### Saved entries
:::::
Lemma xrangeData_log st l s e ex :
  stream_rep st (raw_log l) ->
  exists ok, xrangeData st s e ex = (ok, log_entries (raw_log (between s e ex l))) /\
             negb ok || bool_decide (log_entries (raw_log (between s e ex l)) = [])
             = bool_decide (between s e ex l = []).
Proof.
  intros Hr. unfold between. destruct (decide (l = [])) as [->|Hne].
  - destruct Hr as (_ & _ & _ & Ht). unfold xrangeData.
    destruct (fromStringForSearch s false) as [a|]; [|by exists false].
    destruct (fromStringForSearch e true) as [b|]; [|by exists false].
    destruct (radixTreePtr st) as [t|]; [|by exists false]. destruct Ht as [Hi He].
    exists true. by rewrite index_range_filter, He by done.
  - rewrite (xrangeData_rep st (raw_log l)) by (rewrite ?raw_log_nil; done).
    destruct (fromStringForSearch s false) as [a|]; [|by exists false].
    destruct (fromStringForSearch e true) as [b|]; [|by exists false].
    exists true. rewrite filter_raw_log. split; [done|]. cbn [negb orb].
    apply bool_decide_ext, log_entries_nil.
Qed.

Lemma stream_rep_ids st l : stream_rep st (raw_log l) -> Forall (fun iv => id_wf iv.1) l.
Proof.
  intros [H _]. apply Forall_map in H. eapply Forall_impl; [exact H|]. by intros iv [].
Qed.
:::::
Across the entries above, find each line with the word "between" and please copy it out.

### RESULT
  exists ok, xrangeData st s e ex = (ok, log_entries (raw_log (between s e ex l))) /\
             negb ok || bool_decide (log_entries (raw_log (between s e ex l)) = [])
             = bool_decide (between s e ex l = []).
  intros Hr. unfold between. destruct (decide (l = [])) as [->|Hne].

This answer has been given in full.